Before this break for Eid (which dovetailed nicely with the American Thanksgiving) there were several episodes of students asked to withdraw themselves from the school. Each was justified in my mind, and some of us wish we could clean house even more. But each of these episodes causes a little tear in the delicate fabric that is this school, and some colleagues feel that we should never abandon a student, even one who has repeatedly broken rules and squandered opportunities.

The break came at a good time. We needed to breathe. And hit the reset button.

Julianne came back with a bundle of energy. She spoke to the seniors last Sunday in a beautiful, extemporaneous, honest tone about the difficulties in facing the challenges at the school. As a good historian she shared how so often this autumn she had thought of the gathering of 54 men over the course of the summer of 1787 in Philadelphia. These men from the 13 disparate states—years after the victory against Britain—met to figure what in the world to do with their bundle of differences. Their two-year old government wasn’t working. What do you do? How do you scrap it? How do you save something? How do you hit the reset button? How do you move forward? Of course, eventually they would compromise and crank out what would be the United States Constitution, hoping to form that “more perfect union.” We too rarely look back on how scary, how tenuous it all looked then in 1787—all the goodwill and back-slapping excitement after the 1781 defeat of the Brits had evaporated—and we instead call it “The Miracle at Philadelphia.”

Julianne spoke movingly about joining the venture at KA, about how things were moving in a seemingly haphazard, herky-jerky way, and how she knew they didn’t like how she was trying to steer this ship in a different direction. She reminded them that Amman was, in ancient times, called, Philadelphia. She said, “And I already know the title of my book, when we make it work here at KA: The Second Miracle of Philadelphia. Reset button activated.

She offered to meet in groups of a dozen students, and go out to coffee, each school night for these two weeks, and get to know the seniors better. She encouraged the seniors to sign up, but didn’t force them to come along. By the following morning, 50 seniors had signed up, and after the first evening, her gaggle of senior boys came back with a renewed desire to make it work.

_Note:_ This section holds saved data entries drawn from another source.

(** X11.  Attempt numbers go up.  A successful start numbers the new
    attempt 1 when the student has no recorded session for the template,
    and otherwise one more than the attempt number of one of them; in both
    cases the new number is greater than the attempt number of every
    session the student has recorded for the template, and it is the
    attempt number of the row stored for the new session. *)
Theorem start_attempt_number_is_next (templateId studentId : string)
    (w w' : World) (p : StartPayload) :
  StudentAssessmentService.startAssessment templateId studentId w = (inr p, w') ->
  let prior := student_attempts (store w) templateId studentId in
  (prior = [] -> sp_attempt_number p = 1) /\
  (prior <> [] ->
   exists a, In a prior /\ sp_attempt_number p = s_attempt_number a + 1) /\
  (forall b, In b prior -> s_attempt_number b < sp_attempt_number p) /\
  (exists row,
     student_assessment_sessions (store w')
     = (student_assessment_sessions (store w) ++ [row])%list /\
     s_id row = sp_session_id p /\ s_attempt_number row = sp_attempt_number p).
Proof.
  intros H prior. apply startAssessment_outcome in H.
  destruct H as (t & qs & w0 & w1 & _ & _ & _ & Hs & _ & _ & Hw & _ & Hid & _ & _ & _ & Hn).
  rewrite Hn. unfold next_attempt_number. fold prior.
  pose proof (order_asc_head (fun s => - s_attempt_number s) prior) as O.
  destruct (order_asc (fun s => - s_attempt_number s) prior) as [|a l] eqn:E.
  - split; [reflexivity|]. split; [congruence|]. split.
    + intros b Hb. rewrite O in Hb. destruct Hb.
    + eexists. rewrite Hw, Hs. split; [reflexivity|]. split; [symmetry; exact Hid|].
      cbn. unfold next_attempt_number. fold prior. rewrite E. reflexivity.
  - destruct O as [Ha Hmin]. split; [intros ->; destruct Ha|].
    split; [intros _; exists a; split; [exact Ha | reflexivity]|]. split.
    + intros b Hb. specialize (Hmin b Hb). cbn beta in Hmin. lia.
    + eexists. rewrite Hw, Hs. split; [reflexivity|]. split; [symmetry; exact Hid|].
      cbn. unfold next_attempt_number. fold prior. rewrite E. reflexivity.
Qed.

Lemma start_attempt_number_is_next_witness :
  exists p w',
    StudentAssessmentService.startAssessment "t1" "stu" demo_retake_world = (inr p, w') /\
    sp_attempt_number p = 2.
Proof.
  eexists _, _. split; [vm_compute; reflexivity|].
  destruct (start_attempt_number_is_next "t1" "stu" demo_retake_world _ _ eq_refl)
    as (_ & H & _).
  destruct H as (a & Ha & Hp); [vm_compute; discriminate|].
  vm_compute in Ha. destruct Ha as [<-|[]]. exact (eq_trans Hp eq_refl).
Defined.

Lemma find_head_filter {A} (p : A -> bool) (l : list A) :
  List.find p l = head (List.filter p l).
Proof.
  induction l as [|x l IH]; [reflexivity|]. simpl. destruct (p x); [reflexivity | exact IH].
Qed.

Lemma filter_none {A} (p : A -> bool) (l : list A) :
  (forall x, In x l -> p x = false) -> List.filter p l = [].
Proof.
  intros H. induction l as [|x l IH]; [reflexivity|]. simpl.
  rewrite (H x) by (left; reflexivity). apply IH. intros y Hy. apply H. right. exact Hy.
Qed.



(** X13.  One session in progress per template.  After a successful start,
    a request to start the same template again for the same student, over
    the store the start left, is refused with the active-session error
    (status 400) and writes nothing, at whatever time it comes: the session
    blocks a new start for as long as its stored status is in_progress. *)
Theorem active_session_blocks_new_start (templateId studentId : string)
    (w w' w2 : World) (p : StartPayload) :
  StudentAssessmentService.startAssessment templateId studentId w = (inr p, w') ->
  store w2 = store w' ->
  StudentAssessmentController.startAssessment templateId studentId w2
  = (inl (BadRequestException "You already have an active session for this assessment"),
     w2).
Proof.
  intros H Hst. apply startAssessment_outcome in H.
  destruct H as (t & qs & w0 & w1 & Hl & Ha & Hp & Hs & _ & _ & Hw & _).
  unfold StudentAssessmentController.startAssessment, bind.
  rewrite validateStudentCanStartAssessment_spec.
  assert (L : template_lookup (store w2) templateId = Some t)
    by (unfold template_lookup; rewrite Hst, Hw, Hs; exact Hl).
  rewrite L, Ha, Hp. cbn [negb orb].
  assert (A : (0 <? List.length (active_sessions (store w2) templateId studentId))%nat = true).
  { unfold active_sessions. rewrite Hst, Hw, Hs.
    cbn [student_assessment_sessions set_sessions]. rewrite List.filter_app, List.length_app.
    cbn. rewrite !String.eqb_refl. cbn. rewrite Nat.add_1_r. reflexivity. }
  rewrite A. reflexivity.
Qed.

It has become too customary here to look at our glass as half empty—so many things are difficult not only in starting a school, but dealing with the meltdowns of adolescence, the powerlessness of ex-pats, the fears of the hosts, the vulnerabilities of the college process, and the erosion of economic confidence. We need that reset button. We need to take a break. Hit the button.

Julianne had a great week reinvigorating our seniors. I came back from my people-watching and surprise visit to Cincinnati with a renewed passion as well. One of my students said, “You always look younger when you come back from the United States!” Of course, one of my former colleagues at Hackley said to me just 10 days ago, “You look so much younger ever since you moved to Jordan.” Maybe we have all just forgotten there are other topics of conversation. Do I look that haggard on a daily basis??? Whoops. Maybe I better just run down to the Dead Sea and hit the reset button again.

Of course one of the problems with the class dean job is that so much of what I must face is the underbelly of the school—the issues of cutting and smoking and lying and cheating and disrespect—that I can forget how marvelous much of this experiment is. I just concluded 12 hours of meetings over our two “off” days, our Friday and Saturday, doing what other people at the school have not been doing in their jobs. You get a little cranky. You need to hit the reset button!

But maybe the best reset button came last night. A senior student asked me during lunch if I would be up at midnight. I didn’t know, I answered. He asked if he could come to my apartment and use my computer since he would find out at midnight exactly whether he had earned admission to Columbia University. The internet is cut off for students at that time, and he wanted to check, and he was nervous and wanted me there.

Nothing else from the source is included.